* EXERCISE DIRECTIONS *
Go to the line in the entries below that holds "(** C26: [resolve_lock_touched]" and repeat exactly from there through the line that holds "predecessor's, repository and", inclusive.

** Opening MATERIAL FOR THE TASK block **

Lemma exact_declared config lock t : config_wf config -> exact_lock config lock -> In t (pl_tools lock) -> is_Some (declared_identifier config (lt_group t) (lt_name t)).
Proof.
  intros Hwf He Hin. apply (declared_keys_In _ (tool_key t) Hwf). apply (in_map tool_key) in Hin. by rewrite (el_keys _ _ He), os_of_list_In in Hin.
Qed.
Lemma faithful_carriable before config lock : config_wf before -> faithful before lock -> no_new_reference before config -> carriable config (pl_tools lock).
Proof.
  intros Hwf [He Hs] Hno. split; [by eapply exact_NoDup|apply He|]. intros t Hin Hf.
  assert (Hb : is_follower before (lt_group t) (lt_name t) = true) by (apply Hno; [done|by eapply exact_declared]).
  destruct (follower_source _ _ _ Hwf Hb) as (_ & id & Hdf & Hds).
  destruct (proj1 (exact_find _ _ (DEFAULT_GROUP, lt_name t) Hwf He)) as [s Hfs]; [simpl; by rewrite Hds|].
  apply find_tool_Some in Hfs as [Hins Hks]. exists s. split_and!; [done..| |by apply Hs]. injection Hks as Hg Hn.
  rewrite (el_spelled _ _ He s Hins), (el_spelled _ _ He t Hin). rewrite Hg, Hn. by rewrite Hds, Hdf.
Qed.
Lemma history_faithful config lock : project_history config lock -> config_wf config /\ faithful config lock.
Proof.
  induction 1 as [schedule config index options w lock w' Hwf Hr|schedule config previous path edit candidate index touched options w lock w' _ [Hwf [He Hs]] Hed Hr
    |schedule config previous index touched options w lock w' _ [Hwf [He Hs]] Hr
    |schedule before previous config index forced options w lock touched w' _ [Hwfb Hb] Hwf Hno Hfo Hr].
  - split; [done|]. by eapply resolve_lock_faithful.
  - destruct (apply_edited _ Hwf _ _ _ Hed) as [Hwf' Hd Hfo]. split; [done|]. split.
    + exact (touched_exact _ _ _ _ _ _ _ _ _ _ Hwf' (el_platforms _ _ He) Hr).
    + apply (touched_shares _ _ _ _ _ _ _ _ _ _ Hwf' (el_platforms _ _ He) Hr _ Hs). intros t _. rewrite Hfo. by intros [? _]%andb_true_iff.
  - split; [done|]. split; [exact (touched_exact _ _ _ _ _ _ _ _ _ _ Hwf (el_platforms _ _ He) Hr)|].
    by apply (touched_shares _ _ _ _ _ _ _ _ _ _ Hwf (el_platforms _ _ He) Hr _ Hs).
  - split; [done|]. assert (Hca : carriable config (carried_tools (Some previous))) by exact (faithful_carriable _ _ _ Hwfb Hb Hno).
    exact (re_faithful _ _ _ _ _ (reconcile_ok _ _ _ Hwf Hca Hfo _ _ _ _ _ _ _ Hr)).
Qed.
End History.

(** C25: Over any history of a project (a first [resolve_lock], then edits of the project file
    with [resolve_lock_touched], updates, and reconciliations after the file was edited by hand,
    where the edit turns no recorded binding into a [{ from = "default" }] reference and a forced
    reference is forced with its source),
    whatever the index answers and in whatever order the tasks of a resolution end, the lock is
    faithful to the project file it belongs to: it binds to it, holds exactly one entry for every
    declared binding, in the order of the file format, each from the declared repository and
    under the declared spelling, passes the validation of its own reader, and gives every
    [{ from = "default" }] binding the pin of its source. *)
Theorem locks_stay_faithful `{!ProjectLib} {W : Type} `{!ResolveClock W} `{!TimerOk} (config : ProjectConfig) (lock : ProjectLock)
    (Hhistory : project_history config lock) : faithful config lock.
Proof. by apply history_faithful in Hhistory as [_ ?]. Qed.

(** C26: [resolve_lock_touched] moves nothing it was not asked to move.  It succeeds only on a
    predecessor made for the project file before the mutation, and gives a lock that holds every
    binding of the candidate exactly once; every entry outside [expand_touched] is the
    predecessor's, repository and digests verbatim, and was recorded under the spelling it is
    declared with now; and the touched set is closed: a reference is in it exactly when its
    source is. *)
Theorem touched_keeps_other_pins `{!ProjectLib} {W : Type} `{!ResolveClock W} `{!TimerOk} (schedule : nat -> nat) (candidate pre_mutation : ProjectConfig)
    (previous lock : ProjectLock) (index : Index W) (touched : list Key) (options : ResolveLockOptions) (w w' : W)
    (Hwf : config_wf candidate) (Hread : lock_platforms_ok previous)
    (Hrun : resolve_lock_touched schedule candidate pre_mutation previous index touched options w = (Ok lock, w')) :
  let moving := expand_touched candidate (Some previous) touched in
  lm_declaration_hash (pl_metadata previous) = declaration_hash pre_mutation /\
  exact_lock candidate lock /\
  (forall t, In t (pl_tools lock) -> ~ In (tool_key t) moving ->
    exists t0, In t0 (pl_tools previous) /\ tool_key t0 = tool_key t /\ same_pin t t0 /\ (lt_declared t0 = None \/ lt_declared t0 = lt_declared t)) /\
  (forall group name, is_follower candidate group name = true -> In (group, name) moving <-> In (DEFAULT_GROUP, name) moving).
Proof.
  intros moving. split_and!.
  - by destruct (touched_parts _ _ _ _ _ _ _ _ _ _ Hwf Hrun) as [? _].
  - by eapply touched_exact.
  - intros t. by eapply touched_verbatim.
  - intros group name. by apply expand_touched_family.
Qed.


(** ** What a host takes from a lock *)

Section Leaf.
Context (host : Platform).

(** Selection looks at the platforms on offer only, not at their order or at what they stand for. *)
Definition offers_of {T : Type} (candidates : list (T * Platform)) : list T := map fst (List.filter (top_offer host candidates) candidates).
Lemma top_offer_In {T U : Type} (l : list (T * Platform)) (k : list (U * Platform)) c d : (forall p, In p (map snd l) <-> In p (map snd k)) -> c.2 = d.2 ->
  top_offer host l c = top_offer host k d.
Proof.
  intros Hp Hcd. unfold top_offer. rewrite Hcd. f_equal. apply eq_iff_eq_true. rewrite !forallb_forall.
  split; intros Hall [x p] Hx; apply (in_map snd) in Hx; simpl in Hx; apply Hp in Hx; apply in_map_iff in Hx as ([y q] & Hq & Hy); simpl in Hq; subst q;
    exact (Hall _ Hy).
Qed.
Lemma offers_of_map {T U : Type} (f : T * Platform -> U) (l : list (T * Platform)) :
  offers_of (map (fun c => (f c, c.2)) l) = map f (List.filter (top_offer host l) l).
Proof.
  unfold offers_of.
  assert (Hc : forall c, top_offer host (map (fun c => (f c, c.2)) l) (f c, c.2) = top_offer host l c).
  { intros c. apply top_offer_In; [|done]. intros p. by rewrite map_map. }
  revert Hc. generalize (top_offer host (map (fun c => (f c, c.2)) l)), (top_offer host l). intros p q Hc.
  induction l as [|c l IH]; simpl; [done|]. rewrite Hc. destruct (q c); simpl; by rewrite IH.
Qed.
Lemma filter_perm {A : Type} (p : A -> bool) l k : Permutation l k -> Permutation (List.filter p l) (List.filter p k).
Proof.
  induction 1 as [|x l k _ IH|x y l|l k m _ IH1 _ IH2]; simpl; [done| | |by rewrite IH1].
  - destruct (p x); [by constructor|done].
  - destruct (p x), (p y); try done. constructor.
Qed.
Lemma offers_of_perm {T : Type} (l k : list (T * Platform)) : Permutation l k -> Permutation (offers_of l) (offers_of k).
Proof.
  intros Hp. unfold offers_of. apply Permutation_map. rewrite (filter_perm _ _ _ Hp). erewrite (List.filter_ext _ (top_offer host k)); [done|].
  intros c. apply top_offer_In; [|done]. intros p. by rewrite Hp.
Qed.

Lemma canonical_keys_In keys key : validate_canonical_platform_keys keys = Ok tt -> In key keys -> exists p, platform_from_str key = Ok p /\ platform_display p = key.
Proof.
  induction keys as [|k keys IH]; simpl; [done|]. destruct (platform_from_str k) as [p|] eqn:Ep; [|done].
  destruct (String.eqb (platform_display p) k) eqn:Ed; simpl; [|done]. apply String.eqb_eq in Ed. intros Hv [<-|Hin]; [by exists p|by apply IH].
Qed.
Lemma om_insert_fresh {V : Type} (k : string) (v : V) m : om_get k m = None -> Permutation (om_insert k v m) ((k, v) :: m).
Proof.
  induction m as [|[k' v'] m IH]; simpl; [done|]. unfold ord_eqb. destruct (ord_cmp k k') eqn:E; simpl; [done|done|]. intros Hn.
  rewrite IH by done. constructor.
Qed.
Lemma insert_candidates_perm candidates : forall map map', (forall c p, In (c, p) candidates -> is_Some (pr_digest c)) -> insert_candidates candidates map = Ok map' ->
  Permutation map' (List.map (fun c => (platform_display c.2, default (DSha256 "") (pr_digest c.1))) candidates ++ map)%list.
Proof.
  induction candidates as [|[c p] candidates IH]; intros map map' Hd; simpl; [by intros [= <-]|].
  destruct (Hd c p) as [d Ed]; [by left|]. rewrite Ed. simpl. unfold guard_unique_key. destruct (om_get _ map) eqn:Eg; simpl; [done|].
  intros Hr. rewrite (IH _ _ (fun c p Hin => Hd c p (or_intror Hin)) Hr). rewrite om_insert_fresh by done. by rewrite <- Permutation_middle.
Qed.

** Closing MATERIAL FOR THE TASK block **

* EXERCISE RESULT *
(** C26: [resolve_lock_touched] moves nothing it was not asked to move.  It succeeds only on a
    predecessor made for the project file before the mutation, and gives a lock that holds every
    binding of the candidate exactly once; every entry outside [expand_touched] is the
    predecessor's, repository and digests verbatim, and was recorded under the spelling it is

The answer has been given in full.